N V Reva 1 , S V Pavlov 2 , K V Loktev 2 , V V Korenyok 2 , L I Aftanas 2
PMID: 25281881 DOI: 10.1016/j.neuroscience.2014.09.053
Despite growing interest in meditation as a tool for alternative therapy of stress-related and psychosomatic diseases, brain mechanisms of beneficial influences of meditation practice on health and quality of life are still unclear. We propose that the key point is a persistent change in emotional functioning, specifically the modulation of the early appraisal of motivational significance of events. The main aim was to study the effects of long-term meditation practice on event-related brain potentials (ERPs) during affective picture viewing. ERPs were recorded in 20 long-term Sahaja Yoga meditators and 20 control subjects without prior experience in meditation. The meditators’ mid-latency (140-400ms) ERPs were attenuated for both positive and negative pictures (i.e. there were no arousal-related increases in ERP positivity) and this effect was more prominent over the right hemisphere.
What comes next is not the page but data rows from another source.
(* ===== verification/Metrics.v ===== *)
(** * Counters (internal/ota/metrics.go)

    The process-local [Stats]; MetricsText writes them. *)
From stdpp Require Import base tactics gmap strings list.
From Stdlib Require Import ZArith Lia.
From S2P Require Import Prelude Model Crypto Fmt.
Local Open Scope Z_scope.

Record Stats := mkStats {
  st_stateSeconds : gmap string float64;
  st_stateEntered : time;
  st_currentState : option State;
  st_downloadBytes : Z;
  st_downloadNanos : Z;
  st_downloadResumes : Z;
  st_healthFailures : gmap string Z;
  st_commits : Z;
  st_rollbacks : Z;
  st_recoveries : Z;
  st_fleetSyncOK : Z;
  st_fleetSyncFail : Z;
  st_fleetSyncNanos : Z;
  st_lastSuccess : time;
  st_slot : string;
  st_release : string;
}.

Definition zeroStats : Stats := mkStats ∅ 0 None 0 0 0 ∅ 0 0 0 0 0 0 0 "" "".

Definition observeState (now : time) (next : State) (s : Stats) : Stats :=
  let secs :=
    match st_currentState s with
    | Some cur =>
        if negb (IsZero (st_stateEntered s)) then
          <[State_string cur := fadd (default fzero (st_stateSeconds s !! State_string cur))
                                     (Seconds (Sub now (st_stateEntered s)))]> (st_stateSeconds s)
        else st_stateSeconds s
    | None => st_stateSeconds s
    end in
  mkStats secs now (Some next)
    (st_downloadBytes s) (st_downloadNanos s) (st_downloadResumes s) (st_healthFailures s)
    (match next with Committed => s64 (st_commits s + 1) | _ => st_commits s end)
    (match next with RolledBack => s64 (st_rollbacks s + 1) | _ => st_rollbacks s end)
    (match next with NeedsRecovery => s64 (st_recoveries s + 1) | _ => st_recoveries s end)
    (st_fleetSyncOK s) (st_fleetSyncFail s) (st_fleetSyncNanos s)
    (match next with Committed => now | _ => st_lastSuccess s end)
    (st_slot s) (st_release s).

Definition addDownload (n : Z) (resumed : bool) (elapsed : duration) (s : Stats) : Stats :=
  mkStats (st_stateSeconds s) (st_stateEntered s) (st_currentState s)
    (s64 (st_downloadBytes s + n)) (s64 (st_downloadNanos s + elapsed))
    (if resumed then s64 (st_downloadResumes s + 1) else st_downloadResumes s)
    (st_healthFailures s) (st_commits s) (st_rollbacks s) (st_recoveries s)
    (st_fleetSyncOK s) (st_fleetSyncFail s) (st_fleetSyncNanos s) (st_lastSuccess s)
    (st_slot s) (st_release s).

Definition healthFailure (name : string) (s : Stats) : Stats :=
  mkStats (st_stateSeconds s) (st_stateEntered s) (st_currentState s)
    (st_downloadBytes s) (st_downloadNanos s) (st_downloadResumes s)
    (<[name := s64 (default 0 (st_healthFailures s !! name) + 1)]> (st_healthFailures s))
    (st_commits s) (st_rollbacks s) (st_recoveries s)
    (st_fleetSyncOK s) (st_fleetSyncFail s) (st_fleetSyncNanos s) (st_lastSuccess s)
    (st_slot s) (st_release s).

Definition fleetSync (ok : bool) (elapsed : duration) (s : Stats) : Stats :=
  mkStats (st_stateSeconds s) (st_stateEntered s) (st_currentState s)
    (st_downloadBytes s) (st_downloadNanos s) (st_downloadResumes s) (st_healthFailures s)
    (st_commits s) (st_rollbacks s) (st_recoveries s)
    (if ok then s64 (st_fleetSyncOK s + 1) else st_fleetSyncOK s)
    (if ok then st_fleetSyncFail s else s64 (st_fleetSyncFail s + 1))
    (s64 (st_fleetSyncNanos s + elapsed)) (st_lastSuccess s) (st_slot s) (st_release s).

Definition setSlot (slot release : string) (s : Stats) : Stats :=
  mkStats (st_stateSeconds s) (st_stateEntered s) (st_currentState s)
    (st_downloadBytes s) (st_downloadNanos s) (st_downloadResumes s) (st_healthFailures s)
    (st_commits s) (st_rollbacks s) (st_recoveries s)
    (st_fleetSyncOK s) (st_fleetSyncFail s) (st_fleetSyncNanos s) (st_lastSuccess s)
    slot release.
(** Jobs are filed under their own, non-empty id. *)
Definition filed (d : Database) : Prop :=
  ∀ id j, db_Jobs d !! id = Some j → id = j_JobID j ∧ id ≠ "".

Lemma spilled_archived d d' spilled (archive : gmap string Blob) id j :
  filed d → compactHot d = Ok (d', spilled) → db_Jobs d !! id = Some j →
  db_Jobs d' !! id = Some j ∨ archive_jobs spilled archive !! id = Some (marshalJob j).
Proof.
  intros Hf Hc Hj. assert (He : db_Jobs d !! "" = None).
  { destruct (db_Jobs d !! "") eqn:E; [|done]. by destruct (Hf _ _ E). }
  apply compactHot_ok in Hc as [[_ _ Hsp Hk] _]; [|done].
  destruct (Hk _ _ Hj) as [?|[Hin _]]; [by left|right].
  destruct (Hf _ _ Hj) as [-> _]. apply archive_jobs_lookup; [|done].
  intros j1 j2 (k1 & H1' & _)%Hsp (k2 & H2' & _)%Hsp E.
  destruct (Hf _ _ H1') as [-> _], (Hf _ _ H2') as [-> _]. rewrite E in H1'. congruence.
Qed.

(** ** Claims *)

(** C16: [Update] is atomic.  Either nothing changed on disk and in memory and
    the call did not succeed, or the validated next database is the durable
    snapshot, every job it was given is in the snapshot or in the archive,
    nothing leaves the archive, and memory has moved with it exactly when
    the call succeeded; when it failed the store refuses further writes. *)
Theorem Update_atomic fn w :
  (∀ d, keeps frame (fn d)) →
  (∀ next w1, fn (w_data w) w = (Ret next, w1) → filed next) →
  let o := (Update fn w).1 in let w' := (Update fn w).2 in
  (w_disk w' = w_disk w ∧ w_data w' = w_data w ∧ o ≠ Ret tt) ∨
  (∃ next0 next w1, fn (w_data w) w = (Ret next0, w1) ∧ w_poisoned w = false ∧
     db_ok next ∧ dk_snapshot (w_disk w') = Some (marshalDB next) ∧
     (∀ id j, db_Jobs next0 !! id = Some j →
        db_Jobs next !! id = Some j ∨ dk_archive (w_disk w') !! id = Some (marshalJob j)) ∧
     (∀ id, is_Some (dk_archive (w_disk w) !! id) → is_Some (dk_archive (w_disk w') !! id)) ∧
     ((o = Ret tt ∧ w_data w' = next ∧ w_poisoned w' = false) ∨
      (∃ e, o = Fail e ∧ w_data w' = w_data w ∧ w_poisoned w' = true))).
Proof.
  intros Hfn Hfiled o w'. subst o w'.
  destruct (Update_outcome fn w Hfn) as [o w' Hf Hne|e w1 w' Hf ->
      |n0 n sp o w1 w2 w' Hret Hf Hp Hc Hv Hend].
  - left. destruct Hf. done.
  - left. by destruct Hf.
  - right. exists n0, n, w1. apply validateDatabase_iff in Hv.
    assert (Hdisk : w_disk w' = mkDisk _ (Some (marshalDB n)) (archive_jobs sp (dk_archive (w_disk w)))).
    { destruct Hend as [[_ ->]|(e & _ & ->)]; simpl; by rewrite (fr_disk _ _ Hf). }
    rewrite Hdisk. simpl. repeat (split; [done|]). split.
    { intros id j Hj. by eapply spilled_archived; [eapply Hfiled|..]. }
    split; [intros; by apply archive_jobs_kept|]. destruct Hf as [Ed Ep _ _ _ _ _].
    destruct Hend as [[-> ->]|(e & -> & ->)]; simpl; [left|right].
    + split; [done|]. split; [done|]. congruence.
    + exists e. split; [done|]. by split.
Qed.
However, we found no differences in the long latency (400-800ms) responses to emotional images, associated with meditation practice. In addition we found stronger ERP negativity in the time window 200-300ms for meditators compared to the controls, regardless of picture valence. We assume that long-term meditation practice enhances frontal top-down control over fast automatic salience detection, based on amygdala functions.